General information
- Type: Utility amphibian
- National origin: United States
- Manufacturer: Homebuilt
- Designer: David Thurston

History
- First flight: 1975

= Thurston TA16 Trojan =

The Thurston TA16 Trojan was a light amphibious aircraft developed in the United States during the 1970s for homebuilding. During the 1980s and again in the early 2000s, efforts were made to certificate the design for series production under the name Seafire. It was a four-seat all-metal flying boat with a shoulder-mounted cantilever wing and a T-tail. The engine was mounted tractor-fashion on a tall pylon above the wings, and the aircraft was equipped with retractable tricycle undercarriage for alighting on land.
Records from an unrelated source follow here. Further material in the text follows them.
(* ===== verification/RateLimit.v ===== *)
(** * RateLimit: the limiter of requests per client

    [crates/gradatum-gateway/src/rate_limit.rs]: a window of a minute per address, counted
    from its first request.  A call reads the clock up to three times: [now], once more for
    the eviction of expired windows and once more for the age of the window. *)

From S2P Require Import Prelude Text.

#[local] Open Scope nat_scope.

Record Window := mkWindow { count : nat; started_at : Z }.

(** Addresses are numbers: an [IpAddr] is its bits. *)
Abbreviation windows := (gmap N Window).

Definition window_duration : Z := 60 * 1000000000.

(** [Instant::elapsed] at the instant [t]. *)
Definition elapsed (t : Z) (w : Window) : Z := Z.max 0 (t - started_at w).

(** The three readings of the clock of a call. *)
Record reading := mkReading { r_now : Z; r_evict : Z; r_age : Z }.

Section limiter.
Context (max_per_minute : nat).

Definition evict (t : Z) (map : windows) : windows :=
  if 1000 <? size map then filter (λ kv, (elapsed t kv.2 < window_duration)%Z) map else map.

Definition check_and_increment (ip : N) (r : reading) (map : windows) : bool * windows :=
  if max_per_minute =? 0 then (true, map)
  else
    let map := evict (r_evict r) map in
    let entry := default (mkWindow 0 (r_now r)) (map !! ip) in
    let entry := if bool_decide (window_duration ≤ elapsed (r_age r) entry)%Z
                 then mkWindow 0 (r_now r) else entry in
    if max_per_minute <=? count entry then (false, <[ip := entry]> map)
    else (true, <[ip := mkWindow (S (count entry)) (started_at entry)]> map).

(** ** Histories *)

Fixpoint limiter_run (calls : list (N * reading)) (map : windows) : list bool * windows :=
  match calls with
  | [] => ([], map)
  | (ip, r) :: rest =>
      let '(ok, map1) := check_and_increment ip r map in
      let '(oks, map2) := limiter_run rest map1 in
      (ok :: oks, map2)
  end.

(** The readings of a history never go back. *)
Fixpoint clock_ok (t : Z) (calls : list (N * reading)) : bool :=
  match calls with
  | [] => true
  | (_, r) :: rest =>
      bool_decide (t ≤ r_now r)%Z && bool_decide (r_now r ≤ r_evict r)%Z
      && bool_decide (r_evict r ≤ r_age r)%Z && clock_ok (r_age r) rest
  end.

(** The instants at which the requests of an address were let through. *)
Definition admitted (ip : N) (calls : list (N * reading)) (oks : list bool) : list Z :=
  omap (λ p : (N * reading) * bool, if (p.1.1 =? ip)%N && p.2 then Some (r_now p.1.2) else None)
    (zip calls oks).

Definition within (lo hi : Z) (ts : list Z) : nat := length (filter (λ t, (lo ≤ t < hi)%Z) ts).

(** ** The window of an address *)

Lemma lookup_evict t map ip :
  evict t map !! ip = map !! ip
  ∨ evict t map !! ip = None ∧ ∃ w, map !! ip = Some w ∧ (window_duration ≤ elapsed t w)%Z.
Proof.
  unfold evict. destruct (1000 <? size map); [|by left].
  destruct (map !! ip) as [w|] eqn:E.
  - destruct (decide (elapsed t w < window_duration)%Z) as [Hlt|Hge].
    + left. by apply map_lookup_filter_Some_2.
    + right. split; [|exists w; split; [done|lia]]. apply map_lookup_filter_None_2. right. intros x Hx HP. cbn in HP.
      assert (Some x = Some w) as [= ->] by (rewrite <- E; exact (eq_sym Hx)). lia.
  - left. apply map_lookup_filter_None_2. by left.
Qed.

(** What a call does to the window of its own address: an expired or absent window starts
    anew, otherwise it goes on; evicted windows were expired. *)
Definition window_after (w : option Window) (r : reading) : Window :=
  match w with
  | Some w => if bool_decide (window_duration ≤ elapsed (r_age r) w)%Z then mkWindow 0 (r_now r) else w
  | None => mkWindow 0 (r_now r)
  end.

Lemma elapsed_mono t t' w : (t ≤ t')%Z → (elapsed t w ≤ elapsed t' w)%Z.
Proof. unfold elapsed. lia. Qed.

Lemma check_own ip r map :
  max_per_minute ≠ 0 → (r_evict r ≤ r_age r)%Z →
  let w := window_after (map !! ip) r in
  (check_and_increment ip r map).1 = negb (max_per_minute <=? count w)
  ∧ (check_and_increment ip r map).2 !! ip
    = Some (if max_per_minute <=? count w then w else mkWindow (S (count w)) (started_at w)).
Proof.
  intros Hmax Hle. unfold check_and_increment. rewrite (proj2 (Nat.eqb_neq _ _) Hmax).
  set (entry := if bool_decide _ then _ else _).
  assert (entry = window_after (map !! ip) r) as ->.
  { subst entry. unfold window_after.
    assert (Hfresh : (if bool_decide (window_duration ≤ elapsed (r_age r) (mkWindow 0 (r_now r)))%Z
                      then mkWindow 0 (r_now r) else mkWindow 0 (r_now r)) = mkWindow 0 (r_now r))
      by (by destruct (bool_decide _)).
    destruct (lookup_evict (r_evict r) map ip) as [->|[-> (w & -> & Hw)]].
    - by destruct (map !! ip).
    - cbn. rewrite Hfresh. rewrite bool_decide_eq_true_2; [done|].
      pose proof (elapsed_mono _ _ w Hle). lia. }
  destruct (max_per_minute <=? count _); cbn; by rewrite lookup_insert_eq.
Qed.

(** A call for another address at most evicts a window that had expired. *)
Lemma check_other ip ip' r map :
  ip ≠ ip' →
  (check_and_increment ip' r map).2 !! ip = map !! ip
  ∨ (check_and_increment ip' r map).2 !! ip = None
    ∧ ∃ w, map !! ip = Some w ∧ (window_duration ≤ elapsed (r_evict r) w)%Z.
Proof.
  intros Hne. unfold check_and_increment. destruct (max_per_minute =? 0); [by left|].
  destruct (max_per_minute <=? _); cbn; rewrite lookup_insert_ne by done; apply lookup_evict.
Qed.

(** ** The bound *)

Section bound.
Context (delay lo : Z) (Hdelay : (0 ≤ delay < window_duration)%Z) (Hmax : max_per_minute ≠ 0).
Let hi : Z := (lo + window_duration - delay)%Z.

(** How many more requests can fall between [lo] and [hi] once the clock has reached [t]
    and the window of the address is [w]. *)
Definition allowance (t : Z) (w : option Window) : nat :=
  if bool_decide (hi ≤ t)%Z then 0
  else match w with
       | None => if bool_decide (lo ≤ t)%Z then max_per_minute else 2 * max_per_minute
       | Some w =>
           if bool_decide (lo ≤ started_at w)%Z then max_per_minute - count w
           else if bool_decide (lo ≤ t)%Z then (max_per_minute - count w) + max_per_minute
           else 2 * max_per_minute
       end.

Definition prompt (calls : list (N * reading)) : bool :=
  forallb (λ c, bool_decide (r_age c.2 - r_now c.2 ≤ delay)%Z) calls.

Lemma within_cons t ts : within lo hi (t :: ts) = (if bool_decide (lo ≤ t < hi)%Z then 1 else 0) + within lo hi ts.
Proof. unfold within. rewrite filter_cons. by destruct (decide (lo ≤ t < hi)%Z); case_bool_decide. Qed.

Ltac allowance_cases :=
  unfold allowance, window_after, elapsed in *; cbn in *; subst hi;
  repeat case_bool_decide; cbn in *; try lia.

(** A request of the address itself. *)
Lemma allowance_own t w r :
  (t ≤ r_now r)%Z → (r_now r ≤ r_age r)%Z → (r_age r - r_now r ≤ delay)%Z →
  (∀ w', w = Some w' → (started_at w' ≤ t)%Z ∧ count w' ≤ max_per_minute) →
  (if max_per_minute <=? count (window_after w r) then 0
   else if bool_decide (lo ≤ r_now r < hi)%Z then 1 else 0)
  + allowance (r_age r)
      (Some (if max_per_minute <=? count (window_after w r) then window_after w r
             else mkWindow (S (count (window_after w r))) (started_at (window_after w r))))
  ≤ allowance t w.
Proof.
  intros Ht Hra Hd Hw. destruct (Nat.leb_spec max_per_minute (count (window_after w r))) as [Hle|Hgt];
    destruct w as [w|]; try (destruct (Hw w eq_refl) as [Hs Hc]); clear Hw; allowance_cases.
Qed.

(** A request of another address. *)
Lemma allowance_other t t' w w' :
  (t ≤ t')%Z →
  w' = w ∨ w' = None ∧ (∃ v, w = Some v ∧ (window_duration ≤ elapsed t' v)%Z) →
  (∀ v, w = Some v → count v ≤ max_per_minute) →
  allowance t' w' ≤ allowance t w.
Proof.
  intros Ht [->|[-> (v & -> & Hv)]] Hw.
  - destruct w as [w|]; [pose proof (Hw w eq_refl)|]; allowance_cases.
  - pose proof (Hw v eq_refl). allowance_cases.
Qed.

Definition window_ok (t : Z) (w : option Window) : Prop :=
  ∀ v, w = Some v → (started_at v ≤ t)%Z ∧ count v ≤ max_per_minute.

Lemma limiter_run_allowance ip calls t map :
  clock_ok t calls = true → prompt calls = true → window_ok t (map !! ip) →
  within lo hi (admitted ip calls (limiter_run calls map).1) ≤ allowance t (map !! ip).
Proof.
  revert t map. induction calls as [|[ip' r] calls IH]; intros t map Hclock Hprompt Hw; [cbn; lia|].
  cbn [clock_ok] in Hclock. rewrite !andb_true_iff, !bool_decide_eq_true in Hclock.
  destruct Hclock as [[[H1 H2] H3] Hclock]. cbn [prompt forallb] in Hprompt.
  apply andb_true_iff in Hprompt as [Hd%bool_decide_eq_true_1 Hprompt]. cbn [snd] in Hd.
  cbn [limiter_run]. destruct (decide (ip' = ip)) as [->|Hne].
  - destruct (check_own ip r map Hmax ltac:(lia)) as [Hok Hnew].
    pose proof (allowance_own t (map !! ip) r ltac:(lia) ltac:(lia) Hd Hw) as Hall.
    destruct (check_and_increment ip r map) as [ok map1]. cbn [fst snd] in *.
    assert (Hw1 : window_ok (r_age r) (map1 !! ip)).
    { rewrite Hnew. intros v [= <-].
      assert ((started_at (window_after (map !! ip) r) ≤ r_age r)%Z
              ∧ count (window_after (map !! ip) r) ≤ max_per_minute) as [Hs Hc].
      { clear Hall. unfold window_after. destruct (map !! ip) as [w|]; [|cbn; lia].
        destruct (Hw w eq_refl). case_bool_decide; cbn; lia. }
      destruct (Nat.leb_spec max_per_minute (count (window_after (map !! ip) r)));
        cbn [started_at count]; lia. }
    specialize (IH _ map1 Hclock Hprompt Hw1). rewrite Hnew in IH.
    destruct (limiter_run calls map1) as [oks map2]. cbn [fst] in *.
    unfold admitted. cbn [zip zip_with omap list_omap]. cbn [fst snd]. rewrite N.eqb_refl. subst ok.
    destruct (max_per_minute <=? count (window_after (map !! ip) r)); cbn [negb andb].
    + etrans; [exact IH|]. cbn in Hall. exact Hall.
    + change (within lo hi (r_now r :: admitted ip calls oks) ≤ allowance t (map !! ip)).
      rewrite within_cons. lia.
  - pose proof (check_other ip ip' r map ltac:(done)) as Hother.
    destruct (check_and_increment ip' r map) as [ok map1]. cbn [snd] in *.
    assert (Hch : map1 !! ip = map !! ip ∨ map1 !! ip = None
              ∧ (∃ v, map !! ip = Some v ∧ (window_duration ≤ elapsed (r_age r) v)%Z)).
    { destruct Hother as [|[? (v & ? & ?)]]; [by left|right]. split; [done|]. exists v. split; [done|].
      pose proof (elapsed_mono _ _ v H3). lia. }
    assert (Hw1 : window_ok (r_age r) (map1 !! ip)).
    { intros v Hv. destruct Hch as [E|[E _]]; rewrite E in Hv; [|done].
      destruct (Hw v Hv). split; lia. }
    specialize (IH _ map1 Hclock Hprompt Hw1).
    destruct (limiter_run calls map1) as [oks map2]. cbn [fst] in *.
    unfold admitted. cbn [zip zip_with omap list_omap]. cbn [fst snd].
    rewrite (proj2 (N.eqb_neq ip' ip) Hne). cbn [andb].
    etrans; [exact IH|]. apply (allowance_other t (r_age r)); [lia|done|].
    intros v Hv. by apply Hw.
Qed.
End bound.

(** The limiter bounds what an address gets.  Over any history of requests from any
    addresses, in which the clock does not go back and no call takes longer than [delay]
    between its first and its last look at it: in any stretch of time shorter than a minute
    by that delay, at most twice [max_per_minute] requests of one address are let through,
    and at most [max_per_minute] when no window of the address is open at its beginning. *)
Theorem rate_limit_bounds (calls : list (N * reading)) (ip : N) (delay lo t0 : Z)
    (enabled : max_per_minute ≠ 0) (short : (0 ≤ delay < window_duration)%Z)
    (ordered : clock_ok t0 calls = true) (in_time : prompt delay calls = true) :
  let oks := (limiter_run calls ∅).1 in
  within lo (lo + window_duration - delay) (admitted ip calls oks) ≤ 2 * max_per_minute
  ∧ ((lo ≤ t0)%Z → within lo (lo + window_duration - delay) (admitted ip calls oks) ≤ max_per_minute).
Proof.
  pose proof (limiter_run_allowance delay lo short enabled ip calls t0 ∅ ordered in_time) as Hr.
  rewrite lookup_empty in Hr. specialize (Hr ltac:(done)). cbn zeta. unfold allowance in Hr.
  repeat case_bool_decide; split; lia.
Qed.
End limiter.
Sales of plans to homebuilders were suspended after 32 sets had been sold while initial efforts were made to certificate the design. These proved fruitless but a second attempt in the early 1980s resulted in the flight of a prototype Seafire (registered N16SA) on 10 December 1982. The new entity created to handle the certification and production, International Aeromarine Corporation (IAC), expected the process to be complete by 1987, but this too fell by the wayside, and rights to the design reverted to Thurston with 85% of the process complete. In the meantime, refinements made to the design during the certification trials were incorporated into the plans for homebuilders.

In 1998, a new company, Aquastar Inc was formed to revive the certification project. The Seafire prototype was refurbished and re-registered in 2000, recommencing certification trials in 2002. The Seafire was publicly re-launched at EAA AirVenture Oshkosh that same year, but the project stalled again in mid-2003.